**Work request**:
Transcribe the records below exactly as written, from the opening line through the line that contains "(** ** Dead letters *)".

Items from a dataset
===

(* ===== verification/JobLife.v ===== *)
(** * JobLife: reads, dead letters, retention, startup and the worker body

    The rest of the durable queue of [src/jobs.go]: [RequeueDeadLetter], the
    authoritative reads and the cache they feed, in-process admission,
    [Cleanup] and [ExpireDeadLetters], the startup [load], the worker backoff
    and what a worker does with one claimed job. *)
From S2P Require Import Prelude Secretbox JobStore JobQueue JobClaim JobOps.
Import Secretbox.

Module JobLife.
Import Jobs JobQueue JobClaim JobOps.

Section Ops.
Context `{A : AEAD} `{JT : JSONText}.

(** ** Dead letters *)

Definition reset_dead (j : Job) : Job :=
  j <| State := Queued |> <| Error := "" |> <| FinishedAt := None |> <| NextAttempt := None |>
    <| LeaseOwner := "" |> <| LeaseExpires := None |> <| Cancel := false |> <| Attempts := 0 |>
    <| Progress := 0 |>.

Definition requeue_dead_row (item : Job) (data : Blob) (r : Row) : Row :=
  r <| r_kind := Kind item |> <| r_operation_key := OperationKey item |> <| r_state := State item |>
    <| r_owner := User item |> <| r_started_at := StartedAt item |> <| r_finished_at := FinishedAt item |>
    <| r_payload := data |> <| r_lease_owner := None |> <| r_lease_token := None |>
    <| r_lease_expires_at := None |> <| r_next_attempt_at := None |> <| r_cancel_requested := false |>.

(** [RequeueDeadLetter]; fault 0: the query, 1: the update, 2: its row count. *)
Definition RequeueDeadLetter (e : Env) (id : string) (J : Jobs) : option error * Jobs :=
  if negb (has_db J) || bool_decide (TrimSpace id = "")
  then (Some (EMsg "dead-letter retry requires a job ID"), J) else
  if fault e 0 then (Some io_err, J) else
  match table J !! id with
  | Some r =>
      if negb (bool_decide (r_state r = DeadLetter))
      then (Some (EMsg "job is not a dead-letter record"), J) else
      match r_payload r with
      | BRaw _ => (Some (EWrap "decode dead-letter job" (EMsg "invalid character in job record")), J)
      | BJson job raw =>
          let persisted := (json_view job) <| Payload := decodePersistedJobPayload raw |> in
          match openPayload J persisted (Payload persisted) with
          | Err err => (Some (EWrap "open dead-letter job payload" err), J)
          | Ok (opened, seen) =>
              let J := saw_legacy seen J in
              let item := persisted <| Payload := opened |> in
              if negb (bool_decide (State item = DeadLetter))
              then (Some (EMsg "job is not a dead-letter record"), J) else
              let item := reset_dead item in
              match encodeDurableItem J (nonce e 0) item with
              | Err err => (Some err, J)
              | Ok data =>
                  if fault e 1 then (Some io_err, J) else
                  match put_row (table J) id (requeue_dead_row item data r) with
                  | Err err => (Some err, J)
                  | Ok t =>
                      let J1 := set_table J t in
                      if fault e 2 then (Some io_err, J1)
                      else (None, publish item (set_item J1 id item))
                  end
              end
          end
      end
  | None => (Some (EMsg "job is not a dead-letter record"), J)
  end.

(** ** Reads *)

Record JobQueueStats := mkStats {
  statQueued : Z; statRunning : Z; statDeadLetter : Z; statOldestQueuedAt : option Z
}.

Definition count_state (s : JobState) (t : Table) : Z :=
  Z.of_nat (length (filter (λ '(_, r), r_state r = s) (map_to_list t))).

Definition oldest_queued (t : Table) : option Z :=
  foldr (λ x acc, if bool_decide (r_state x.2 = Queued)
                  then Some (match acc with Some m => Z.min (r_started_at x.2) m | None => r_started_at x.2 end)
                  else acc) None (map_to_list t).

Definition QueueStats (e : Env) (J : Jobs) : res JobQueueStats :=
  if negb (has_db J) then Err (EMsg "queue statistics require the control-plane database") else
  if fault e 0 then Err io_err else
  Ok (mkStats (count_state Queued (table J)) (count_state Running (table J))
              (count_state DeadLetter (table J)) (oldest_queued (table J))).

(** [materializeJobOutput]: the typed result of a finished job. *)
Definition materializeJobOutput (item : Job) : Job :=
  if bool_decide (Output item = []) then item else
  let fill {T} (cur : option string) (set : option string → T) (same : T) : T :=
    match cur, json_result (Kind item) (Output item) with
    | None, Some doc => set (Some doc)
    | _, _ => same
    end in
  if bool_decide (Kind item = "cpmove.restore") then fill (Result item) (λ r, item <| Result := r |>) item
  else if bool_decide (Kind item = "site.backup") then fill (Backup item) (λ r, item <| Backup := r |>) item
  else if bool_decide (Kind item = "certificate.issue") then fill (Certificate item) (λ r, item <| Certificate := r |>) item
  else if bool_decide (Kind item = "wordpress.restore") then fill (WPress item) (λ r, item <| WPress := r |>) item
  else if bool_decide (Kind item = "backup.restore") then fill (Restore item) (λ r, item <| Restore := r |>) item
  else if bool_decide (Kind item = "cloud.action") then fill (Cloud item) (λ r, item <| Cloud := r |>) item
  else item.

(** [cacheDurableRead] never replaces an existing entry. *)
Definition cacheDurableRead (item : Job) (J : Jobs) : Jobs :=
  match items J !! ID item with
  | Some _ => J
  | None => set_item J (ID item) item
  end.

Definition GetWithError (e : Env) (id : string) (J : Jobs) : res (option Job) * Jobs :=
  if has_db J then
    match loadDurableJob J (fault e 0) id with
    | (Err err, J') => (Err err, J')
    | (Ok (Some item), J') =>
        let item := materializeJobOutput item in (Ok (Some item), cacheDurableRead item J')
    | (Ok None, J') => (Ok None, J' <| items ::= delete id |>)
    end
  else match items J !! id with
       | None => (Ok None, J)
       | Some item => (Ok (Some (materializeJobOutput item)), J)
       end.

Definition Get (e : Env) (id : string) (J : Jobs) : option Job * Jobs :=
  match GetWithError e id J with
  | (Ok o, J') => (o, J')
  | (Err _, J') => (None, J')
  end.

(** [activePayloads] for the predicate [sel]; fault 0: the query, 1: reading
    the rows. More than [limit] jobs, or one that does not decode, is an error. *)
Fixpoint decode_all (J : Jobs) (rows : list Entry) : res (list bytes) * Jobs :=
  match rows with
  | [] => (Ok [], J)
  | (id, r) :: rest =>
      match decodeDurableJob J r with
      | Err err => (Err (EWrap ("load active job " +:+ id) err), J)
      | Ok (item, seen) =>
          let '(ps, J') := decode_all (saw_legacy seen J) rest in
          (ps ← ps; Ok (Payload item :: ps), J')
      end
  end.
Definition activePayloads (e : Env) (sel : Row → bool) (limit : nat) (J : Jobs) : res (list bytes) * Jobs :=
  if fault e 0 then (Err (EWrap "list active jobs" io_err), J) else
  let rows := take (S limit) (merge_sort claim_le
                (filter (λ x, sel x.2 && active (r_state x.2) = true) (map_to_list (table J)))) in
  let '(ps, J') := decode_all J (take limit rows) in
  (ps ← ps;
   if (limit <? length rows)%nat then Err (EMsg "active job payload query exceeds its safety limit") else
   if fault e 1 then Err (EWrap "list active jobs" io_err) else Ok ps, J').

Definition maxActivePayloads : nat := Z.to_nat 10000.

Definition ActivePayloads (e : Env) (kind : string) (J : Jobs) : res (list bytes) * Jobs :=
  if negb (has_db J) then (Ok [], J) else
  activePayloads e (λ r, bool_decide (r_kind r = kind)) maxActivePayloads J.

===

**Exercise result**:
(* ===== verification/JobLife.v ===== *)
(** * JobLife: reads, dead letters, retention, startup and the worker body

    The rest of the durable queue of [src/jobs.go]: [RequeueDeadLetter], the
    authoritative reads and the cache they feed, in-process admission,
    [Cleanup] and [ExpireDeadLetters], the startup [load], the worker backoff
    and what a worker does with one claimed job. *)
From S2P Require Import Prelude Secretbox JobStore JobQueue JobClaim JobOps.
Import Secretbox.

Module JobLife.
Import Jobs JobQueue JobClaim JobOps.

Section Ops.
Context `{A : AEAD} `{JT : JSONText}.

(** ** Dead letters *)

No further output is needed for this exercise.